The geographic area of the Alpine Convention covers a 190717 km2 encompassing 5867 municipalities (data from 2013). The Alpine Range as defined by the Alpine Convention stretches across 1200 km, through eight states, and its maximum width is 300 km, between Bavaria and Northern Italy. The entire territories of Monaco and Liechtenstein are included. Austria and Italy together represent more than 55% of the convention area. With France, these three states cover the three-quarter of the total surface of the Alpine Convention territory. In 2013, the total population of this area was approaching 15 million inhabitants.

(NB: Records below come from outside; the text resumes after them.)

Lemma fit_drop_sent t d : typed t → 0 ≤ d → opt typed (drop_sent t d).
Proof.
  intros Ht Hd. unfold drop_sent. apply opt_bind. intros h _. apply opt_bind. intros l Hl. cbn [opt].
  apply fit_tx_seq; [fit|]. apply fit_tx; [|done]. split; cbn; [fit|]. eapply fit_checked_sub; [exact Hl|apply (ty_tx t Ht)|done].
Qed.

Lemma fit_measure t ack now k : typed t → in_u 64 now → opt (λ x, typed x.1) (measure t ack now k).
Proof.
  intros Ht Hn. unfold measure. pose proof (ty_timing t Ht) as Htm. destruct (timing t) as [[through sent]|]; [|done]. destruct Htm as [_ Hs]. cbn [snd] in Hs.
  case_match; [|done]. apply fit_sample_rtt; fit.
Qed.

Lemma fit_ack_window t ack acked k : typed t → in_u 32 ack → in_u 32 acked → opt (λ x, typed x.1) (ack_window t ack acked k).
Proof.
  intros Ht Ha Hb. unfold ack_window. destruct (recovering t); [|cbn; fit]. case_match; [cbn; fit|].
  apply opt_bind. intros k1 _. apply opt_bind. intros k2 _. cbn [opt fst]. apply fit_timing, fit_resend; [done|].
  assert (typed (set_snd_nxt (first_hole t ack) t)) as H1 by fit. set (t1 := set_snd_nxt _ t) in *. clearbody t1. fit.
Qed.

Lemma fit_acknowledge t ack now k : typed t → in_u 32 ack → in_u 64 now → opt (λ x, typed x.1) (acknowledge t ack now k).
Proof.
  intros Ht Ha Hn. unfold acknowledge. apply opt_bind. intros n En.
  assert (0 ≤ n) as Hn0.
  { pose proof (fit_wrapping_sub 32 ack (snd_una t) ltac:(lia)) as [? _]. case_match; [apply checked_sub_Some in En; lia|by simplify_eq]. }
  clear En.
  apply (opt_then typed); [apply fit_drop_sent; [done|]; destruct (ty_tx t Ht) as [_ [? _]]; lia|]. intros t1 H1. clear Ht.
  set (t2 := set_snd_una ack t1). assert (typed t2) as H2 by (subst t2; fit). clearbody t2.
  set (t3 := if seq_lt _ _ then _ else _). assert (typed t3) as H3 by (subst t3; case_match; fit). clearbody t3.
  apply (opt_then (λ x, typed x.1)); [by apply fit_measure|]. intros [t4 k4] H4. cbn [fst] in H4.
  apply (opt_then (λ x, typed x.1)); [apply fit_ack_window; fit|]. intros [t5 k5] H5. cbn [fst opt] in *.
  set (t6 := set_retries 0 _). assert (typed t6) as H6 by (subst t6; fit). clearbody t6.
  set (t7 := if is_none _ then _ else _). assert (typed t7) as H7 by (subst t7; case_match; fit). clearbody t7.
  apply fit_deadline; [|fit]. case_match; cbn; [done|]. apply fit_saturating_add; [done|apply H7].
Qed.


(** ** A segment arrives *)

(** A segment as the parser gives it. *)
Record segment_fits (sg : Wire.Tcp) : Prop := {
  sf_src_port : in_u 16 (tcp_src_port sg);
  sf_dst_port : in_u 16 (tcp_dst_port sg);
  sf_seq : in_u 32 (tcp_seq sg);
  sf_ack : in_u 32 (tcp_ack sg);
  sf_window : in_u 16 (tcp_window sg);
  sf_mss : opt (in_u 16) (tcp_mss sg);
  sf_sack : blocks_fit (tcp_sack sg) }.

Section Segment.
Context (sg : Wire.Tcp) (from now : Z) (Hsg : segment_fits sg) (Hnow : in_u 64 now).
Let Hseq := sf_seq sg Hsg.
Let Hack := sf_ack sg Hsg.
Let Hwnd := sf_window sg Hsg.
Let Hsack := sf_sack sg Hsg.
Local Hint Resolve Hseq Hack Hwnd Hsack : fits.

Lemma fit_mss_of t : typed t → typed (set_mss (clamp (default DEFAULT_MSS (tcp_mss sg)) 1 MSS) t).
Proof. intros Ht. apply fit_mss; [|done]. apply fit_clamp; [by unfold in_u, u_max|by unfold in_u, u_max]. Qed.

Lemma fit_syn_sent t k : typed t → opt (λ x, typed x.1.1) (segment_syn_sent t k sg now).
Proof.
  intros Ht. unfold segment_syn_sent. case_match; [done|]. case_match; [case_match; [apply opt_bind; intros; cbn; fit|done]|]. case_match; [done|].
  set (t1 := set_snd_wnd _ (set_sack_ok _ (set_mss _ _))). assert (typed t1) as Y1 by (subst t1; apply fit_snd_wnd; [done|]; apply fit_sack_ok, fit_mss_of; fit). clearbody t1.
  case_match.
  - apply (opt_then (λ x, typed x.1)); [apply fit_acknowledge; fit|]. intros [t2 k2] Y2. cbn [fst] in Y2.
    apply (opt_then (λ x, typed x.1)); [by apply fit_established|]. by intros [t3 k3] Y3.
  - assert (typed (enter (set_ack_now true t1) SynReceived)) as Y2 by fit. cbn [opt fst]. apply fit_snd_nxt; [apply Y2|done].
Qed.

Lemma fit_duplicate_ack t k : typed t → opt (λ x, typed x.1) (duplicate_ack t k sg).
Proof.
  intros Ht. unfold duplicate_ack. apply opt_bind. intros k1 _. apply opt_bind. intros d Hd. apply fit_checked_add in Hd; [|apply (ty_dup_acks t Ht)|lia].
  set (t1 := if sack_ok _ then _ else _). assert (typed t1) as Y1 by (subst t1; case_match; [apply fit_record_sack|]; fit). clearbody t1.
  case_match; [cbn; fit|]. case_match; [|done]. apply opt_bind. intros k2 _. cbn. fit.
Qed.

Lemma fit_segment_ack t k : typed t → opt (λ x, typed x.1.1) (segment_ack t k sg now).
Proof.
  intros Ht. unfold segment_ack. case_match.
  - case_match; [done|]. apply (opt_then (λ x, typed x.1)); [apply fit_acknowledge; fit|]. intros [t2 k2] Y2. cbn [fst] in Y2.
    apply (opt_then (λ x, typed x.1)); [by apply fit_established|]. by intros [t3 k3] Y3.
  - case_match; [cbn; fit|]. apply (opt_then (λ x, typed x.1)).
    + case_match; [by apply fit_acknowledge|]. case_match; [by apply fit_duplicate_ack|done].
    + intros [t1 k1] Y1. cbn [fst opt] in *. case_match; fit.
Qed.

Lemma fit_fin_acked t : typed t → typed (segment_fin_acked t now).1.
Proof.
  intros Ht. unfold segment_fin_acked. assert (in_u 64 (saturating_add 64 now TIME_WAIT_NS)) by fit. repeat case_match; cbn; fit.
Qed.

Lemma fit_ahead t k : typed t → opt (λ x, typed x.1.1) (segment_ahead t k sg from).
Proof.
  intros Ht. unfold segment_ahead. apply opt_bind. intros k1 _. apply opt_bind. intros used _. assert (typed (set_ack_now true t)) as Y1 by fit.
  case_match; [apply opt_bind; by intros|]. apply opt_bind. intros a _. apply opt_bind. intros a' _.
  apply (opt_then (λ x, typed x.1.1)); [by apply fit_hold|]. intros [[t2 k2] held] Y2. cbn [fst] in Y2. case_match; [done|]. apply opt_bind. by intros.
Qed.

Lemma fit_next t k : typed t → opt (λ x, typed x.1.1.1) (segment_next t k sg from).
Proof.
  intros Ht. unfold segment_next. apply opt_bind. intros k1 _. apply opt_bind. intros free _. apply (opt_then (λ x, typed x.1.1)).
  - case_match eqn:E; [|done]. breflect. apply opt_bind. intros a _. apply opt_bind. intros f _. apply opt_bind. intros l Hl.
    destruct (ty_rx t Ht) as [Hh [Hr _]]. apply (opt_then (λ x, typed x.1)); [|by intros [t2 k2] Y2]. apply fit_coalesce_loop.
    apply fit_rcv_nxt; [fit|]. apply fit_rx; [|done]. split; [done|]. eapply fit_checked_add; [exact Hl|done|lia].
  - intros [[t1 k2] d] Y1. cbn [fst] in Y1. apply opt_bind. intros sum _. cbn. fit.
Qed.

Lemma fit_fin t fa to_ : typed t → typed (segment_fin t sg fa to_ now).
Proof.
  intros Ht. unfold segment_fin. case_match; [|done].
  set (t1 := set_ack_now true _). assert (typed t1) as Y1 by (subst t1; fit). clearbody t1.
  set (t2 := match state t1 with Established => _ | _ => _ end). assert (typed t2) as Y2 by (subst t2; repeat case_match; fit). clearbody t2. case_match; fit.
Qed.

Lemma fit_segment t k : typed t → opt (λ x, typed x.1.1) (segment t k sg from now).
Proof.
  intros Ht. unfold segment. case_match; [by apply fit_syn_sent|]. case_match; [done|]. apply opt_bind. intros l _. apply opt_bind. intros len _.
  apply opt_bind. intros wnd _. case_match.
  { unfold segment_outside. apply opt_bind. intros k1 _. cbn. repeat case_match; fit. }
  case_match; [case_match; [apply opt_bind; intros|]; cbn; fit|]. case_match; [cbn; fit|]. case_match; [done|].
  apply (opt_then (λ x, typed x.1.1)); [by apply fit_segment_ack|]. intros [[t1 k1] out] Y1. cbn [fst] in Y1. destruct out; [done|].
  pose proof (fit_fin_acked t1 Y1) as Y2. destruct (segment_fin_acked t1 now) as [t2 stop]. cbn [fst] in Y2. case_match; [done|].
  unfold segment_text. case_match; [case_match; [by apply fit_ahead|]|cbn; by apply fit_fin].
  apply (opt_then (λ x, typed x.1.1.1)); [by apply fit_next|]. intros [[[t3 k3] d] to_] Y3. cbn [fst opt] in *. by apply fit_fin.
Qed.
End Segment.

(** ** A segment to send *)

Definition header_fits (h : TcpHeader) : Prop :=
  in_u 16 (h_src_port h) ∧ in_u 16 (h_dst_port h) ∧ in_u 32 (h_seq h) ∧ in_u 32 (h_ack h) ∧ in_u 8 (h_flags h) ∧ in_u 16 (h_window h) ∧
  opt (in_u 16) (h_mss h) ∧ blocks_fit (h_sack h).
Definition data_fits (d : option nat * Z * Z) : Prop := 0 ≤ d.1.2 < RING ∧ 0 ≤ d.2 ≤ SEND_SEG.
Definition sent_fits (s : Segment) : Prop := addr (sg_remote_ip s) ∧ header_fits (sg_header s) ∧ opt data_fits (sg_data s).

Lemma fit_nearest_runs n rcv : ∀ l, Forall (opt run_fits) l → length (nearest_runs n rcv l) = n ∧ Forall (opt (both 32 32)) (nearest_runs n rcv l).
Proof.
  induction n as [|n IH]; intros l Hl; cbn [nearest_runs]; [done|]. assert (length (replicate (S n) (@None (Z * Z))) = S n ∧ Forall (opt (both 32 32)) (replicate (S n) None)) as Y0.
  { split; [apply length_replicate|by apply Forall_replicate]. }
  destruct (min_by_key _ l) as [i|]; [|done]. destruct (l !! i) as [[r|]|] eqn:E; [|done..]. destruct (Forall_lookup_1 _ _ _ _ Hl E) as [Y1 Y2].
  destruct (IH (<[i := None]> l)) as [E1 E2]; [by apply Forall_insert|]. split; [cbn; lia|]. constructor; [|done]. split; [done|]. cbn. unfold run_end. fit.
Qed.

== The Institutions of the Alpine Convention ==

=== The Alpine Conference ===
The Alpine Conference is the body that takes the most important decisions on behalf of the convention. The conference is held at the end of each two-year presidency of the Alpine Convention, which rotates between the contracting parties. The conference is chaired by the current presidency, for the period 2022–2024 the presidency is held by Slovenia.

=== The Permanent Committee ===
The Permanent Committee is the executive body of the Alpine Conference and is made up of the delegates of the Contracting Parties. The Permanent Committee monitors the implementation of the guiding ideas, principles, and objectives of the Convention. As a rule, it meets twice a year.

The Permanent Committee’s tasks are to examine the information provided by the Contracting Parties on the implementation of the Convention and to prepare the report of the Alpine Conference. The Committee prepares   the content of the Alpine Conference meetings as well as proposing the agenda. The Committee is also responsible for setting the working groups to draft protocols and recommendations, coordinating their activities and reviewing, harmonising and communicating the content of draft protocols of the Alpine Conference.

=== The Compliance Committee ===
The compliance committee is the body that oversees implementation of the commitments and obligations taken under the Alpine Convention. Every 10 years, Contracting Parties have to publish a report concerning the implementation of the convention and its protocols. The first report was adopted at the Xth Alpine Conference (March 2009).

=== The Permanent Secretariat ===
The permanent secretariat, created in 2003, supports all the other bodies of the Alpine Convention by providing logistic and administrative support, and by helping the Contracting parties, especially in implementing projects. The secretariat has its main office in Innsbruck, Austria, and a branch office in Bolzano-Bozen, Italy, and is headed by a secretary general, currently Alenka Smerkolj.

=== Thematic Working Bodies ===
The permanent committee can establish thematic working bodies, with two-year mandates, on topics it considers relevant to support sustainable development within the Alps. The main responsibility of these working groups is the development of new protocols, recommendations and implementation measures, studies of ongoing developments and reports on the progress to the Alpine Conference and permanent committee.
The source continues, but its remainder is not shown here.